Karl Marx considered socialism to be a transitory strage between capitalism (full private property rights) and communism (almost no private property rights).

From http://www.conservapedia.com/Socialism

Friday, February 23, 2007

The Problem Of Social Democracy.

One does not have to be extreme to be radical. One does not have to be dogmatic to be principled.



I do not believe “one size fits all”. Any society with any pretense of being democratic will have a range of political opinions within it. This is the way it ought to be. Thus, along with populists, anarchists, greens and socialists, there are also social democrats. All well and fair. There is also another factor here that is of importance to those of us who seek greater freedom and equality within society. In a non-revolutionary situation, and I want you to remember this qualification, each of the different political groupings and ideologies plays its role in virtually an organic manner. Those who work at the base of society – the radicals, the anarchists and left-socialists – help to create the movements in the communities and work places that seek to transform the society. The parliamentary left - the greens and social democrats then take these ideas, adapt and then convert them into reforms. (1) We have seen this occur in the recent past with the environmental, women's and gay movements.


First problem – Social democracy is no longer playing its role. It is no longer a “legitimating” force or transmission belt for new ideas. In many ways it has ceased to play its role as parliamentary reformer at all. Or with the Blairites, even worse, becoming outright reactionary. I would like to see Social Democrats act like social democrats and not like the smiley-face wing of corporate capitalism. There are a wealth of new movements that could be drawn upon and they are being ignored. (2) Such ideas growing out of these movements as direct democracy, consensus politics, subsidiary, decentralization, self-management, worker-cooperatives, critiques of the banking system, seriously attacking the problem of peak oil and global warming, all could be help re-vitalize social democracy, but so far they have been ignored. (3) Some ideas of the older social democracy like the Meidner Plan deserve to be dusted off and applied.


Second Problem – And this applies mostly to the “Anglosphere,” is the failure of social democracy from the 1950's-on to maintain a mass media and an educational approach. What progressive media we now have came about almost exclusively through the radicals - “underground” and alternative papers, coop and campus radio, alternative video, Indymedia etc. It took the New Left radicals to promote labor history, to expose the crimes committed against Native People, the Doukhabors, and the racism against immigrants. Media and education are not frills. A population that lacks information is one that is open to right-wing propaganda. A working population that is unaware of its long history of suffering and struggle can be manipulated.

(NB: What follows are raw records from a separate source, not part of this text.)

(* ===== verification/Crypto.v ===== *)
(** * Cryptography and random numbers

    What the services take from Node's [crypto] module, from [Math.random] and
    from the packages [bcrypt] and [jsonwebtoken]: parameters, with the
    documented behaviour the code relies on as laws.  Random sources are
    sequences of readings, numbered in the order they are drawn. *)

From Stdlib Require Import Ascii.
From stdpp Require Import prelude strings list pretty.
From S2P Require Import Prelude JsText.

(** ** Hashes *)

(** [crypto.createHash('sha256').update(text).digest('hex')] *)
Class Sha256 := sha256_hex : string → string.

Definition collision `{Sha256} : Prop := ∃ s1 s2, s1 ≠ s2 ∧ sha256_hex s1 = sha256_hex s2.

(** Texts with one hash are equal, unless a collision has been found. *)
Lemma hash_inj `{Sha256} s1 s2 : sha256_hex s1 = sha256_hex s2 → collision ∨ s1 = s2.
Proof. intros E. destruct (decide (s1 = s2)); [by right|]. left. by exists s1, s2. Qed.

(** [crypto.timingSafeEqual] behind a test of the lengths *)
Definition constantTimeEquals (left right : string) : bool :=
  if negb (bool_decide (String.length left = String.length right)) then false
  else bool_decide (left = right).

Lemma constantTimeEquals_refl s : constantTimeEquals s s = true.
Proof. unfold constantTimeEquals. by rewrite !bool_decide_true. Qed.

Lemma constantTimeEquals_eq s t : constantTimeEquals s t = bool_decide (s = t).
Proof.
  unfold constantTimeEquals. destruct (decide (s = t)) as [->|Hne]; [by rewrite !bool_decide_true|].
  rewrite (bool_decide_false (s = t)) by done. by destruct (negb _).
Qed.

(** [bcrypt.hash(password, rounds)] draws a salt; a password matches the hashes
    made from it, and nothing matches the empty string. *)
Class Bcrypt := {
  bcrypt_hash : string → Z → nat → string;
  bcrypt_compare : string → string → bool;
  bcrypt_compare_hash : ∀ p r n, bcrypt_compare p (bcrypt_hash p r n) = true;
  bcrypt_compare_empty : ∀ p, bcrypt_compare p "" = false;
}.

(** ** Random readings *)

Definition hex_char (c : ascii) : bool :=
  is_digit c || bool_decide (97 ≤ nat_of_ascii c ≤ 102)%nat.
Definition uuid_char (c : ascii) : bool := hex_char c || bool_decide (c = "-"%char).

Class NodeRandom := {
  (** [crypto.randomBytes(k)] *)
  randomBytes : nat → nat → string;
  (** [crypto.randomUUID()] *)
  randomUUID : nat → string;
  (** [Math.random()] as the numerator of a fraction over 2^53 *)
  math_random : nat → Z;
  (** [crypto.randomInt(0, max)] *)
  randomInt : Z → nat → Z;
  randomUUID_inj : Inj (=) (=) randomUUID;
  randomUUID_chars : ∀ n, all_chars uuid_char (randomUUID n);
  randomUUID_head : ∀ n, all_chars hex_char (str_take 8 (randomUUID n)) ∧ (8 ≤ String.length (randomUUID n))%nat;
  math_random_range : ∀ n, 0 ≤ math_random n < 2 ^ 53;
  randomInt_range : ∀ max n, 0 < max → 0 ≤ randomInt max n < max;
}.
#[export] Existing Instance randomUUID_inj.

(** [Math.floor(Math.random() * 9000 + 1000)]; the product is taken exactly *)
Definition four_digits (reading : Z) : Z := reading * 9000 / 2 ^ 53 + 1000.

Lemma four_digits_range r : 0 ≤ r < 2 ^ 53 → 1000 ≤ four_digits r ≤ 9999.
Proof.
  intros Hr. unfold four_digits.
  assert (r * 9000 / 2 ^ 53 < 9000) by (apply Z.div_lt_upper_bound; lia).
  assert (0 ≤ r * 9000 / 2 ^ 53) by (apply Z.div_pos; lia). lia.
Qed.

(** ** Signed tokens *)

Record JwtOptions := mkJwtOptions { algorithm : string; expiresIn : string; subject : string }.

(** [jwt.sign(claims, key, options)] at an instant *)
Class JsonWebToken := jwt_sign : list (string * string) → string → JwtOptions → Z → string.

(** ** Concrete instances, used to evaluate the model *)

Definition sha_model : Sha256 := λ s, "#" +:+ s.

Definition bcrypt_model : Bcrypt.
Proof.
  refine {| bcrypt_hash := λ p _ _, "$" +:+ p; bcrypt_compare := λ p h, bool_decide (h = "$" +:+ p) |}.
  - intros. by rewrite bool_decide_true.
  - done.
Defined.

Definition random_model : NodeRandom.
Proof.
  refine {| randomBytes := λ k n, "r" +:+ pretty k +:+ "-" +:+ pretty n;
            randomUUID := λ n, "00000000-" +:+ pretty n;
            math_random := λ n, Z.of_nat n mod 2 ^ 53;
            randomInt := λ max n, Z.of_nat n mod max |}.
  - intros n. rewrite all_chars_app, andb_True. split; [done|].
    eapply all_chars_mono; [|apply pretty_nat_digits]. intros c Hc. unfold uuid_char, hex_char.
    rewrite !orb_True. by left; left.
  - intros n. split; [done|]. rewrite length_app_s. simpl. lia.
  - intros n. apply Z.mod_pos_bound. lia.
  - intros max n Hm. by apply Z.mod_pos_bound.
Defined.

Definition jwt_model : JsonWebToken := λ claims key o now, "jwt:" +:+ subject o.
(* ===== verification/AuthConfig.v ===== *)
(** * Configuration of the tokens: [server/src/config/auth.config.ts]

    [buildAuthConfig] on the environment variables.  Files and paths are
    parameters.  [Number(digits)] is exact, so amounts are below 2^53. *)

From Stdlib Require Import Ascii.
From stdpp Require Import prelude strings list pretty.
From S2P Require Import Prelude JsText.

(** ** Durations *)

Definition durationUnitInMs (unit : ascii) : option Z :=
  match unit with
  | "s"%char => Some 1000
  | "m"%char => Some (60 * 1000)
  | "h"%char => Some (60 * 60 * 1000)
  | "d"%char => Some (24 * 60 * 60 * 1000)
  | _ => None
  end.

(** [value.match(/^(\d+)([smhd])$/)]: the digits and the unit *)
Fixpoint match_duration (value : string) : option (string * ascii) :=
  match value with
  | String c (String u EmptyString) =>
      if is_digit c && bool_decide (is_Some (durationUnitInMs u)) then Some (String c "", u) else None
  | String c s' =>
      if is_digit c then (λ m, (String c m.1, m.2)) <$> match_duration s' else None
  | EmptyString => None
  end.

Definition parseDurationToMs (value envName : string) : result Z :=
  match match_duration value with
  | None => Throw (JsError (envName +:+ " must match " +:+ chr 34 +:+ "<number><unit>" +:+ chr 34 +:+ " where unit is one of s,m,h,d"))
  | Some (amountRaw, unitRaw) => Ok (number_from 0 amountRaw * default 0 (durationUnitInMs unitRaw))
  end.

(** ** The environment *)

Record ProcessEnv := mkProcessEnv {
  ACCESS_TOKEN_TTL : option string;
  JWT_EXPIRES_IN : option string;
  REFRESH_TOKEN_TTL : option string;
  REFRESH_TOKEN_EXPIRES_IN : option string;
  JWT_PRIVATE_KEY : option string;
  JWT_PRIVATE_KEY_FILE : option string;
  JWT_PUBLIC_KEY : option string;
  JWT_PUBLIC_KEY_FILE : option string;
  JWT_SECRET : option string;
}.

Record AuthConfig := mkAuthConfig {
  accessTokenTtl : string;
  accessTokenTtlMs : Z;
  refreshTokenTtl : string;
  refreshTokenTtlMs : Z;
  jwtAlgorithm : string;
  signingKey : string;
  verificationKey : string;
}.

(** The file system: [fs.readFileSync] and [path]. *)
Class FileSystem := {
  readFileSync : string → result string;
  isAbsolute : string → bool;
  path_resolve : string → string;
}.

(** [text.replace(/\\n/g, '\n')] *)
Fixpoint unescape_newlines (s : string) : string :=
  match s with
  | String c s' =>
      match s' with
      | String "n" s'' =>
          if bool_decide (c = ascii_of_nat 92) then String (ascii_of_nat 10) (unescape_newlines s'')
          else String c (unescape_newlines s')
      | _ => String c (unescape_newlines s')
      end
  | EmptyString => ""
  end.

Section config.
Context `{FileSystem}.

(** [value && value.trim().length > 0] *)
Definition given (value : option string) : option string :=
  match value with Some v => if bool_decide (trim v = "") then None else Some v | None => None end.

Definition readKeyFromEnvOrFile (envValue envFilePath : option string) : result (option string) :=
  match given envValue with
  | Some v => Ok (Some (unescape_newlines v))
  | None =>
      match given envFilePath with
      | Some p =>
          let resolvedPath := if isAbsolute p then p else path_resolve p in
          text ← readFileSync resolvedPath; mret (Some text)
      | None => Ok None
      end
  end.

Definition MissingKey : exn :=
  JsError "Both JWT_PRIVATE_KEY/JWT_PUBLIC_KEY (or file variants) are required for RS256".
Definition MissingSecret : exn :=
  JsError "JWT_SECRET must be set and at least 32 characters when RS256 keys are not configured".

Definition buildAuthConfig (env : ProcessEnv) : result AuthConfig :=
  let accessTtl := default (default "15m" (truthy_str (JWT_EXPIRES_IN env))) (truthy_str (ACCESS_TOKEN_TTL env)) in
  let refreshTtl := default (default "7d" (truthy_str (REFRESH_TOKEN_EXPIRES_IN env))) (truthy_str (REFRESH_TOKEN_TTL env)) in
  privateKey ← readKeyFromEnvOrFile (JWT_PRIVATE_KEY env) (JWT_PRIVATE_KEY_FILE env);
  publicKey ← readKeyFromEnvOrFile (JWT_PUBLIC_KEY env) (JWT_PUBLIC_KEY_FILE env);
  match truthy_str privateKey, truthy_str publicKey with
  | Some private, Some public =>
      accessMs ← parseDurationToMs accessTtl "ACCESS_TOKEN_TTL";
      refreshMs ← parseDurationToMs refreshTtl "REFRESH_TOKEN_TTL";
      mret (mkAuthConfig accessTtl accessMs refreshTtl refreshMs "RS256" private public)
  | None, None =>
      match truthy_str (JWT_SECRET env) with
      | Some secret =>
          if bool_decide (String.length secret < 32)%nat then Throw MissingSecret else
          accessMs ← parseDurationToMs accessTtl "ACCESS_TOKEN_TTL";
          refreshMs ← parseDurationToMs refreshTtl "REFRESH_TOKEN_TTL";
          mret (mkAuthConfig accessTtl accessMs refreshTtl refreshMs "HS256" secret secret)
      | None => Throw MissingSecret
      end
  | _, _ => Throw MissingKey
  end.
End config.

(** ** What a configuration that was accepted guarantees *)

Lemma truthy_str_Some s t : truthy_str s = Some t → s = Some t ∧ t ≠ "".
Proof. destruct s as [u|]; simpl; [|done]. case_bool_decide; [done|]. by intros [= ->]. Qed.

Lemma match_duration_digits value d u : match_duration value = Some (d, u) →
  value = d +:+ String u "" ∧ d ≠ "" ∧ all_chars is_digit d ∧ is_Some (durationUnitInMs u).
Proof.
  revert d. induction value as [|c s IH]; intros d; [done|]. destruct s as [|c' s'].
  { simpl. by destruct (is_digit c). }
  assert (match_duration (String c (String c' s')) =
    match s' with
    | EmptyString => if is_digit c && bool_decide (is_Some (durationUnitInMs c')) then Some (String c "", c') else None
    | _ => if is_digit c then (λ m, (String c m.1, m.2)) <$> match_duration (String c' s') else None
    end) as -> by (by destruct s').
  assert (∀ m, (λ m : string * ascii, (String c m.1, m.2)) <$> m = Some (d, u) → is_digit c → m = match_duration (String c' s') →
    String c (String c' s') = d +:+ String u "" ∧ d ≠ "" ∧ all_chars is_digit d ∧ is_Some (durationUnitInMs u)) as Hrec.
  { intros [[d' u']|]; [|done]. intros [= <- <-] Hc E. destruct (IH d') as (Hv & ? & ? & ?); [done|].
    rewrite app_cons, <- Hv. split_and!; [done..| |done]. simpl. by rewrite andb_True. }
  destruct s' as [|c'' s''].
  - destruct (is_digit c) eqn:Hc; simpl; [|done]. case_bool_decide; [|done]. intros [= <- <-].
    split_and!; [done..| |done]. simpl. by rewrite Hc.
  - destruct (is_digit c) eqn:Hc; [|done]. intros E. by apply (Hrec _ E).
Qed.

(** A text of digits and a unit, and the milliseconds it stands for. *)
Definition lifetime (value : string) (ms : Z) : Prop :=
  ∃ d u k, value = d +:+ String u "" ∧ d ≠ "" ∧ all_chars is_digit d ∧ durationUnitInMs u = Some k ∧
    ms = number_from 0 d * k ∧ 0 ≤ ms.

Lemma parseDuration_ok value name ms : parseDurationToMs value name = Ok ms → lifetime value ms.
Proof.
  unfold parseDurationToMs, lifetime. destruct (match_duration value) as [[d u]|] eqn:Hm; [|done]. intros [= <-].
  apply match_duration_digits in Hm as (? & ? & Hd & [k Hk]). exists d, u, k. rewrite Hk. split_and!; try done.
  simpl. pose proof (number_from_nonneg d 0 ltac:(lia) Hd).
  assert (0 < k) by (unfold durationUnitInMs in Hk; repeat case_match; simplify_eq; lia). nia.
Qed.

Lemma config_with_lifetimes accessTtl refreshTtl al sk vk c :
  (accessMs ← parseDurationToMs accessTtl "ACCESS_TOKEN_TTL";
   refreshMs ← parseDurationToMs refreshTtl "REFRESH_TOKEN_TTL";
   mret (mkAuthConfig accessTtl accessMs refreshTtl refreshMs al sk vk)) = Ok c →
  jwtAlgorithm c = al ∧ signingKey c = sk ∧ verificationKey c = vk ∧
  lifetime (accessTokenTtl c) (accessTokenTtlMs c) ∧ lifetime (refreshTokenTtl c) (refreshTokenTtlMs c).
Proof.
  destruct (parseDurationToMs accessTtl _) as [m1|] eqn:H1; [|done]. cbn.
  destruct (parseDurationToMs refreshTtl _) as [m2|] eqn:H2; [|done]. cbn. intros [= <-].
  split_and!; [done..| |]; by eapply parseDuration_ok.
Qed.

(** An environment is accepted only with usable keys: either two non-empty
    keys and the algorithm RS256, or one shared secret of at least 32
    characters and HS256; and both lifetimes are then a decimal number with a
    unit, converted to a non-negative number of milliseconds. *)
Theorem auth_config_sound `{FileSystem} env c : buildAuthConfig env = Ok c →
  ((jwtAlgorithm c = "RS256" ∧ signingKey c ≠ "" ∧ verificationKey c ≠ "") ∨
   (jwtAlgorithm c = "HS256" ∧ signingKey c = verificationKey c ∧ JWT_SECRET env = Some (signingKey c) ∧
    (32 ≤ String.length (signingKey c))%nat)) ∧
  lifetime (accessTokenTtl c) (accessTokenTtlMs c) ∧ lifetime (refreshTokenTtl c) (refreshTokenTtlMs c).
Proof.
  unfold buildAuthConfig. intros Hc.
  destruct (readKeyFromEnvOrFile (JWT_PRIVATE_KEY env) _) as [pk|]; [|done]. cbn in Hc.
  destruct (readKeyFromEnvOrFile (JWT_PUBLIC_KEY env) _) as [pb|]; [|done]. cbn in Hc.
  destruct (truthy_str pk) as [k1|] eqn:E1, (truthy_str pb) as [k2|] eqn:E2; try done.
  - apply config_with_lifetimes in Hc as (-> & -> & -> & Ht). split; [|done]. left.
    by apply truthy_str_Some in E1 as [_ ?], E2 as [_ ?].
  - destruct (truthy_str (JWT_SECRET env)) as [sec|] eqn:Es; [|done]. case_bool_decide as Hl; [done|].
    apply config_with_lifetimes in Hc as (-> & -> & -> & Ht). split; [|done]. right.
    apply truthy_str_Some in Es as [? _]. split_and!; [done..|lia].
Qed.

(** An environment with a shared secret and the default lifetimes. *)
Definition no_files : FileSystem := Build_FileSystem (λ _, Throw (JsError "ENOENT")) (λ _, true) (λ p, p).
Definition secret_env : ProcessEnv :=
  mkProcessEnv None None None (Some "12h") None None None None (Some "0123456789abcdef0123456789abcdef").

Lemma auth_config_sound_witness : ∃ c, @buildAuthConfig no_files secret_env = Ok c ∧ refreshTokenTtlMs c = 43200000 ∧
  (32 ≤ String.length (signingKey c))%nat.
Proof.
  eexists. split; [reflexivity|]. split; [reflexivity|].
  destruct (@auth_config_sound no_files secret_env _ eq_refl) as [[(E & _)|(_ & _ & _ & Hl)] _]; [discriminate E|exact Hl].
Defined.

The roots of problem lie in 1950's “revisionism.” Nothing wrong with revisionism, everything ought to be reviewed from time-to-time, but the baby was thrown out with the bath.


The “revisionists” were “ ...those who believed that the capitalist system could be retained but simply needed adjustments and improvements such as the nationalization of large businesses, the implementation of social programs (public education, universal healthcare, etc.) and the (partial) redistribution of wealth through a welfare state and progressive taxation. Eventually, most social democratic parties have come to be dominated by the latter position and... have abandoned any real commitment to abolish capitalism. For instance, in 1959, the Social Democratic Party of Germany adopted the Godesberg Program which rejected class struggle ...”


http://en.wikipedia.org/wiki/Social_democracy



The theories of this new social democracy were based upon a brief moment in history – the post-war prosperity and the social democratic consensus, a consensus that soon fell apart, a mere 15 years later. And when the consensus broke up they were left seemingly with no where to go and no ideas of how to challenge the new capitalist consensus of neoliberalism, other than, as is the case with Blair, pandering to it. Indeed, limited nationalization was dropped quite early on. Here lay a failure to understand that other forms of social ownership beside statist nationalization exist. (4)


Social democracy gave up on the notion of class and opted to become “a party for all the nation”. Now it was very true that the vulgar Marxist concept of class (workers only, and worker meant blue collar exclusively) needed chucking onto the garbage pile. But it was wrong to go to the other extreme and reject a class position entirely. Around the same time social democracy was getting de-classed, new sophisticated concepts of class were being developed, which could have been adopted. Concepts like Mill's Power Elite, Castoriadis and his concept of “order givers and order takers”, Andre Gortz and his white collar-professional New Working Class. The failure to adopt a sophisticated class perspective may well be the reason why social democracy abandoned its attempts at education and mass media. (Since class no longer matters, one should abandon class-based media and education and let the schools and newspapers handle it.)


Lacking a notion of transformation, social democracy thus abandoned hope and inspiration. Daily life was not to be changed. Society was only to be tinkered with. Little wonder a New Left arose! Lacking a realistic notion of societal structure, it held out its hand to a ruling class that has never “played fair”, and never will. The rulers saw such an opening as a weakness to be exploited. When indeed, have the media ever given the NDP a fair shake? When has a daily ever supported the NDP? When have the rulers not tried “salami tactics” (or worse) to take back our gains?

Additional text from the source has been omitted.